Generation of terahertz from ZnGeP2 crystal and its application to record the time-resolved photoacoustic spectra of nitromethane

Abstract

This paper reports the generation of THz radiation through the optical rectification process from type-I cut Zinc germanium phosphate (ZnGeP2or ZGP) crystal using optical parametric amplifier pulses (tunable between 1.15–1.6 μm range, at 60 fs pulse duration and 1 kHz repetition rate) as pump wavelengths at an average power of 50 mW. Also, we have ascertained the conversion efficiency of the generated THz signal, which is of the order of 0.62% at 1.5 THz. Further, the generated radiation is employed for the recording of absorption bands (in terms of PA spectra) of nitromethane and methanol vapor at room temperature using bandpass filters having central frequencies of 0.5 and 1.5 THz. In addition, we have employed the UV-266 nm as an excitation wavelength to record the time domain photoacoustic (PA) spectra of nitromethane (CH3NO2).

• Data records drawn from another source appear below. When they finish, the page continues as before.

(* ===== verification/Slab.v ===== *)
(** * The slab allocator (src/mm/slab.c, include/skp/mm/slab.h)

    Caches of objects of one size over the page allocator of Pgalloc.v, as one thread
    runs them.  The state [slabs] is the part of [memory] that Pgalloc.v leaves open:
    the words that link the free objects, the fields of the page descriptors that
    belong to the slab allocator, the cache descriptors and the arrays of the thread
    (struct slab_tls), by address.  The descriptors and the arrays are objects of
    umalloc_caches[0] themselves.

    The locks of pages and of caches protect single operations and are left out; the
    loops that retry a trylock are those of a lock that is free.  slub_lock is kept:
    an operation that waits for a lock its own thread holds does not return.
    The build is without SLAB_DEBUG, SLAB_LEAK_CHECK and CONFIG_UMALLOC_HUGE.

    pgalloc.c calls this file for the cache of the thread and this file calls
    pgalloc.c: the services it may call back are the class SlabOps of Pgalloc.v, and
    [slab_ops] builds the next level of that recursion. *)

From Stdlib Require Import ZArith Lia.
From stdpp Require Import base list numbers option gmap.
From S2P Require Import Prelude Bitops Uref Sort Buddy Pgnode Pgalloc.

Local Open Scope Z_scope.

(** ** Configuration *)
Definition SLAB_MIN_ORDER : Z := 0.
Definition SLAB_MIN_OBJECTS : Z := 2 ^ 12.
Definition SLAB_MAX_ORDER : Z := MAX_ORDER / 3.
Definition UMALLOC_SHIFT_HIGH : Z := VPAGE_SHIFT - 1.
Definition UMALLOC_MIN_SIZE : Z := 8.
Definition UMALLOC_SHIFT_LOW : Z := 3.
Definition UMALLOC_MIN_PARTIAL : Z := 2.
Definition UMALLOC_MAX_PARTIAL : Z := 3.
Definition UMALLOC_MINALIGN : Z := 8.
Definition SLAB_MINALIGN : Z := 8.
Definition TLS_FREELIST_CAP : Z := 128.
(** sizeof(struct slab_tls) * (UMALLOC_SHIFT_HIGH + 1), sizeof(struct umem_cache_s),
    sizeof(struct page_tls). *)
Definition TLS_ALLOCATER_OBJSIZE : Z := 40 * 22.
Definition sizeof_umem_cache : Z := 144.
Definition sizeof_page_tls : Z := 32.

In case of UV and THz radiations, the excitation mechanisms follow strong electronic (π∗←n) and weak vibrational–rotational due to ultrafast transition, respectively. In case of UV-266 nm the characteristic PA spectra has been also presented as a function of vapor pressure and data acquisition time with two different PA cells. The current study reveals the effect of the nanoseconds and the ultrafast pulses on some of the common excited acoustic modes (due to similar functional group), which follow two different types of excitation mechanism.